● **Entries supplied**
(* ===== verification/PathExistence.v ===== *)
(** Which paths of a dump exist in the git tree: the package
    [lib/codeintel/pathexistence].

    [GetChildrenFunc] is an argument, a function from the names of directories to
    their children or an error; contexts are left out.  [GitGetChildren] is such a
    function, made from one that runs git. *)
From S2P Require Import Prelude GoStr GoLib GoMap FilePath.

Section PathExistence.
Context {G : GoRuntime}.

(** ** [paths.go] and [dirtree.go] *)

Definition dirWithoutDot (path : gostring) : gostring :=
  let dir := Dir path in
  if negb (gs_eqb dir (str ".")) then dir else [].

Inductive DirTreeNode := MkNode (Name : gostring) (Children : list DirTreeNode).
Definition Name (n : DirTreeNode) : gostring := let 'MkNode name _ := n in name.
Definition Children (n : DirTreeNode) : list DirTreeNode := let 'MkNode _ children := n in children.

(** The loop over the children: the first one with the name is replaced,
    otherwise a new one is added. *)
Fixpoint insert_child (name : gostring) (insert : DirTreeNode -> DirTreeNode)
    (children : list DirTreeNode) : list DirTreeNode :=
  match children with
  | [] => [insert (MkNode name [])]
  | c :: rest => if gs_eqb (Name c) name then insert c :: rest else c :: insert_child name insert rest
  end.

Fixpoint insertPathSegmentsIntoNode (n : DirTreeNode) (pathSegments : list gostring) : DirTreeNode :=
  match pathSegments with
  | [] => n
  | name :: rest =>
      MkNode (Name n) (insert_child name (fun c => insertPathSegmentsIntoNode c rest) (Children n))
  end.

Definition directorySet (root : gostring) (paths : list gostring) : gmap gostring unit :=
  fold_left (fun set path =>
      let dir := dirWithoutDot (Path_Join [root; path]) in
      if negb (HasPrefix dir (str "..")) then <[dir := tt]> set else set)
    paths ∅.

Definition makeTree (n : nat) (root : gostring) (paths : list gostring) : DirTreeNode :=
  fold_left (fun tree entry => insertPathSegmentsIntoNode tree (Split entry.1 slash))
    (map_range n (directorySet root paths)) (MkNode [] []).

(** ** [directory_contents.go] *)

Abbreviation StringSet := (gset gostring).
Abbreviation RequestBatch := (gmap gostring (list DirTreeNode)).

Definition makeInitialRequestBatch (n : nat) (root : gostring) (paths : list gostring) : RequestBatch :=
  let node := makeTree n root paths in
  if negb (gs_eqb root []) then {[ [] := Children node ]} else {[ [] := [node] ]}.

Definition dirnames (n : nat) (batch : RequestBatch) : list gostring :=
  sort_Strings (concat (map (fun entry => map (fun node => Path_Join [entry.1; Name node]) entry.2) (map_range n batch))).

Definition next_node (contents : gmap gostring StringSet) (nodeGroupPath : gostring) (nextBatch : RequestBatch)
    (node : DirTreeNode) : RequestBatch :=
  let newNodeGroupPath := Path_Join [nodeGroupPath; Name node] in
  if Nat.ltb 0 (length (Children node)) && Nat.ltb 0 (size (default ∅ (contents !! newNodeGroupPath)))
  then <[newNodeGroupPath := Children node]> nextBatch else nextBatch.

Definition next_batch (n : nat) (batch : RequestBatch) (contents : gmap gostring StringSet) : RequestBatch :=
  fold_left (fun nextBatch entry => fold_left (next_node contents entry.1) entry.2 nextBatch) (map_range n batch) ∅.

Definition store_children (n : nat) (contents : gmap gostring StringSet)
    (batchResults : gmap gostring (list gostring)) : gmap gostring StringSet :=
  fold_left (fun contents entry =>
      if Nat.ltb 0 (length entry.2) then <[entry.1 := list_to_set entry.2]> contents else contents)
    (map_range n batchResults) contents.

Section Contents.
Context {E : Type} (getChildren : list gostring -> result E (gmap gostring (list gostring))).

Fixpoint contents_loop (fuel n : nat) (batch : RequestBatch) (contents : gmap gostring StringSet)
    : run (result E (gmap gostring StringSet)) :=
  match fuel with
  | O => OutOfFuel
  | S fuel =>
      if Nat.ltb 0 (size batch) then
        match getChildren (dirnames n batch) with
        | Err err => Done (Err err)
        | Ok batchResults =>
            let contents := store_children n contents batchResults in
            contents_loop fuel n (next_batch n batch contents) contents
        end
      else Done (Ok contents)
  end.

(** A batch holds directories of one level of the tree, so the height of the
    tree bounds the number of batches. *)
Fixpoint height (node : DirTreeNode) : nat :=
  let 'MkNode _ children := node in S (fold_right (fun c h => Nat.max (height c) h) 0 children).

Definition directoryContents (n : nat) (root : gostring) (paths : list gostring)
    : run (result E (gmap gostring StringSet)) :=
  contents_loop (S (S (height (makeTree n root paths)))) n (makeInitialRequestBatch n root paths) ∅.
End Contents.

(** ** [existence_checker.go] *)

Record ExistenceChecker := MkChecker { ec_root : gostring; ec_directoryContents : gmap gostring StringSet }.

Definition NewExistenceChecker {E} (n : nat) (root : gostring) (paths : list gostring)
    (getChildren : list gostring -> result E (gmap gostring (list gostring))) : run (result E ExistenceChecker) :=
  let! r := directoryContents getChildren n root paths in
  match r with
  | Err err => Done (Err err)
  | Ok contents => Done (Ok (MkChecker root contents))
  end.

Definition path_Exists (ec : ExistenceChecker) (path : gostring) : bool :=
  let path := Path_Join [ec_root ec; path] in
  match ec_directoryContents ec !! dirWithoutDot path with
  | Some children => bool_decide (path ∈ children)
  | None => false
  end.

(** ** [git.go] *)

Definition cleanDirectoriesForLsTree (dirnames : list gostring) : list gostring :=
  map (fun dir =>
      if gs_eqb dir [] then str "."
      else if negb (HasSuffix dir (str "/")) then dir ++ str "/" else dir)
    dirnames.

(** A path goes to the first directory that is a prefix of it. *)
Definition assign_path (dirnames : list gostring) (childrenMap : gmap gostring (list gostring)) (path : gostring)
    : gmap gostring (list gostring) :=
  let append dirname := <[dirname := default [] (childrenMap !! dirname) ++ [path]]> childrenMap in
  if GoLib.Contains path (str "/") then
    match find (HasPrefix path) dirnames with
    | Some dirname => append dirname
    | None => childrenMap
    end
  else
    match last dirnames with
    | Some dirname => if gs_eqb dirname [] then append [] else childrenMap
    | None => childrenMap
    end.

Definition parseDirectoryChildren (dirnames paths : list gostring) : gmap gostring (list gostring) :=
  let childrenMap := fold_left (fun m dirname => <[dirname := []]> m) dirnames ∅ in
  let dirnames := sort_slice (fun a b => Nat.ltb (length b) (length a)) dirnames in
  fold_left (assign_path dirnames) paths childrenMap.

Definition GitGetChildren (gitFunc : list gostring -> result gostring gostring) (commit : gostring)
    (dirnames : list gostring) : result gostring (gmap gostring (list gostring)) :=
  match gitFunc ([str "ls-tree"; str "--name-only"; commit; str "--"] ++ cleanDirectoriesForLsTree dirnames) with
  | Err err => Err (str "Running ls-tree: " ++ err)
  | Ok out => Ok (parseDirectoryChildren dirnames (Split out 10))
  end.
End PathExistence.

● **Work request**
All entries are to be returned word for word.

● **Answer section**
(* ===== verification/PathExistence.v ===== *)
(** Which paths of a dump exist in the git tree: the package
    [lib/codeintel/pathexistence].

    [GetChildrenFunc] is an argument, a function from the names of directories to
    their children or an error; contexts are left out.  [GitGetChildren] is such a
    function, made from one that runs git. *)
From S2P Require Import Prelude GoStr GoLib GoMap FilePath.

Section PathExistence.
Context {G : GoRuntime}.

(** ** [paths.go] and [dirtree.go] *)

Definition dirWithoutDot (path : gostring) : gostring :=
  let dir := Dir path in
  if negb (gs_eqb dir (str ".")) then dir else [].

Inductive DirTreeNode := MkNode (Name : gostring) (Children : list DirTreeNode).
Definition Name (n : DirTreeNode) : gostring := let 'MkNode name _ := n in name.
Definition Children (n : DirTreeNode) : list DirTreeNode := let 'MkNode _ children := n in children.

(** The loop over the children: the first one with the name is replaced,
    otherwise a new one is added. *)
Fixpoint insert_child (name : gostring) (insert : DirTreeNode -> DirTreeNode)
    (children : list DirTreeNode) : list DirTreeNode :=
  match children with
  | [] => [insert (MkNode name [])]
  | c :: rest => if gs_eqb (Name c) name then insert c :: rest else c :: insert_child name insert rest
  end.

Fixpoint insertPathSegmentsIntoNode (n : DirTreeNode) (pathSegments : list gostring) : DirTreeNode :=
  match pathSegments with
  | [] => n
  | name :: rest =>
      MkNode (Name n) (insert_child name (fun c => insertPathSegmentsIntoNode c rest) (Children n))
  end.

Definition directorySet (root : gostring) (paths : list gostring) : gmap gostring unit :=
  fold_left (fun set path =>
      let dir := dirWithoutDot (Path_Join [root; path]) in
      if negb (HasPrefix dir (str "..")) then <[dir := tt]> set else set)
    paths ∅.

Definition makeTree (n : nat) (root : gostring) (paths : list gostring) : DirTreeNode :=
  fold_left (fun tree entry => insertPathSegmentsIntoNode tree (Split entry.1 slash))
    (map_range n (directorySet root paths)) (MkNode [] []).

(** ** [directory_contents.go] *)

Abbreviation StringSet := (gset gostring).
Abbreviation RequestBatch := (gmap gostring (list DirTreeNode)).

Definition makeInitialRequestBatch (n : nat) (root : gostring) (paths : list gostring) : RequestBatch :=
  let node := makeTree n root paths in
  if negb (gs_eqb root []) then {[ [] := Children node ]} else {[ [] := [node] ]}.

Definition dirnames (n : nat) (batch : RequestBatch) : list gostring :=
  sort_Strings (concat (map (fun entry => map (fun node => Path_Join [entry.1; Name node]) entry.2) (map_range n batch))).

Definition next_node (contents : gmap gostring StringSet) (nodeGroupPath : gostring) (nextBatch : RequestBatch)
    (node : DirTreeNode) : RequestBatch :=
  let newNodeGroupPath := Path_Join [nodeGroupPath; Name node] in
  if Nat.ltb 0 (length (Children node)) && Nat.ltb 0 (size (default ∅ (contents !! newNodeGroupPath)))
  then <[newNodeGroupPath := Children node]> nextBatch else nextBatch.

Definition next_batch (n : nat) (batch : RequestBatch) (contents : gmap gostring StringSet) : RequestBatch :=
  fold_left (fun nextBatch entry => fold_left (next_node contents entry.1) entry.2 nextBatch) (map_range n batch) ∅.

Definition store_children (n : nat) (contents : gmap gostring StringSet)
    (batchResults : gmap gostring (list gostring)) : gmap gostring StringSet :=
  fold_left (fun contents entry =>
      if Nat.ltb 0 (length entry.2) then <[entry.1 := list_to_set entry.2]> contents else contents)
    (map_range n batchResults) contents.

Section Contents.
Context {E : Type} (getChildren : list gostring -> result E (gmap gostring (list gostring))).

Fixpoint contents_loop (fuel n : nat) (batch : RequestBatch) (contents : gmap gostring StringSet)
    : run (result E (gmap gostring StringSet)) :=
  match fuel with
  | O => OutOfFuel
  | S fuel =>
      if Nat.ltb 0 (size batch) then
        match getChildren (dirnames n batch) with
        | Err err => Done (Err err)
        | Ok batchResults =>
            let contents := store_children n contents batchResults in
            contents_loop fuel n (next_batch n batch contents) contents
        end
      else Done (Ok contents)
  end.

(** A batch holds directories of one level of the tree, so the height of the
    tree bounds the number of batches. *)
Fixpoint height (node : DirTreeNode) : nat :=
  let 'MkNode _ children := node in S (fold_right (fun c h => Nat.max (height c) h) 0 children).

Definition directoryContents (n : nat) (root : gostring) (paths : list gostring)
    : run (result E (gmap gostring StringSet)) :=
  contents_loop (S (S (height (makeTree n root paths)))) n (makeInitialRequestBatch n root paths) ∅.
End Contents.

(** ** [existence_checker.go] *)

Record ExistenceChecker := MkChecker { ec_root : gostring; ec_directoryContents : gmap gostring StringSet }.

Definition NewExistenceChecker {E} (n : nat) (root : gostring) (paths : list gostring)
    (getChildren : list gostring -> result E (gmap gostring (list gostring))) : run (result E ExistenceChecker) :=
  let! r := directoryContents getChildren n root paths in
  match r with
  | Err err => Done (Err err)
  | Ok contents => Done (Ok (MkChecker root contents))
  end.

Definition path_Exists (ec : ExistenceChecker) (path : gostring) : bool :=
  let path := Path_Join [ec_root ec; path] in
  match ec_directoryContents ec !! dirWithoutDot path with
  | Some children => bool_decide (path ∈ children)
  | None => false
  end.

(** ** [git.go] *)

Definition cleanDirectoriesForLsTree (dirnames : list gostring) : list gostring :=
  map (fun dir =>
      if gs_eqb dir [] then str "."
      else if negb (HasSuffix dir (str "/")) then dir ++ str "/" else dir)
    dirnames.

(** A path goes to the first directory that is a prefix of it. *)
Definition assign_path (dirnames : list gostring) (childrenMap : gmap gostring (list gostring)) (path : gostring)
    : gmap gostring (list gostring) :=
  let append dirname := <[dirname := default [] (childrenMap !! dirname) ++ [path]]> childrenMap in
  if GoLib.Contains path (str "/") then
    match find (HasPrefix path) dirnames with
    | Some dirname => append dirname
    | None => childrenMap
    end
  else
    match last dirnames with
    | Some dirname => if gs_eqb dirname [] then append [] else childrenMap
    | None => childrenMap
    end.

Definition parseDirectoryChildren (dirnames paths : list gostring) : gmap gostring (list gostring) :=
  let childrenMap := fold_left (fun m dirname => <[dirname := []]> m) dirnames ∅ in
  let dirnames := sort_slice (fun a b => Nat.ltb (length b) (length a)) dirnames in
  fold_left (assign_path dirnames) paths childrenMap.

Definition GitGetChildren (gitFunc : list gostring -> result gostring gostring) (commit : gostring)
    (dirnames : list gostring) : result gostring (gmap gostring (list gostring)) :=
  match gitFunc ([str "ls-tree"; str "--name-only"; commit; str "--"] ++ cleanDirectoriesForLsTree dirnames) with
  | Err err => Err (str "Running ls-tree: " ++ err)
  | Ok out => Ok (parseDirectoryChildren dirnames (Split out 10))
  end.
End PathExistence.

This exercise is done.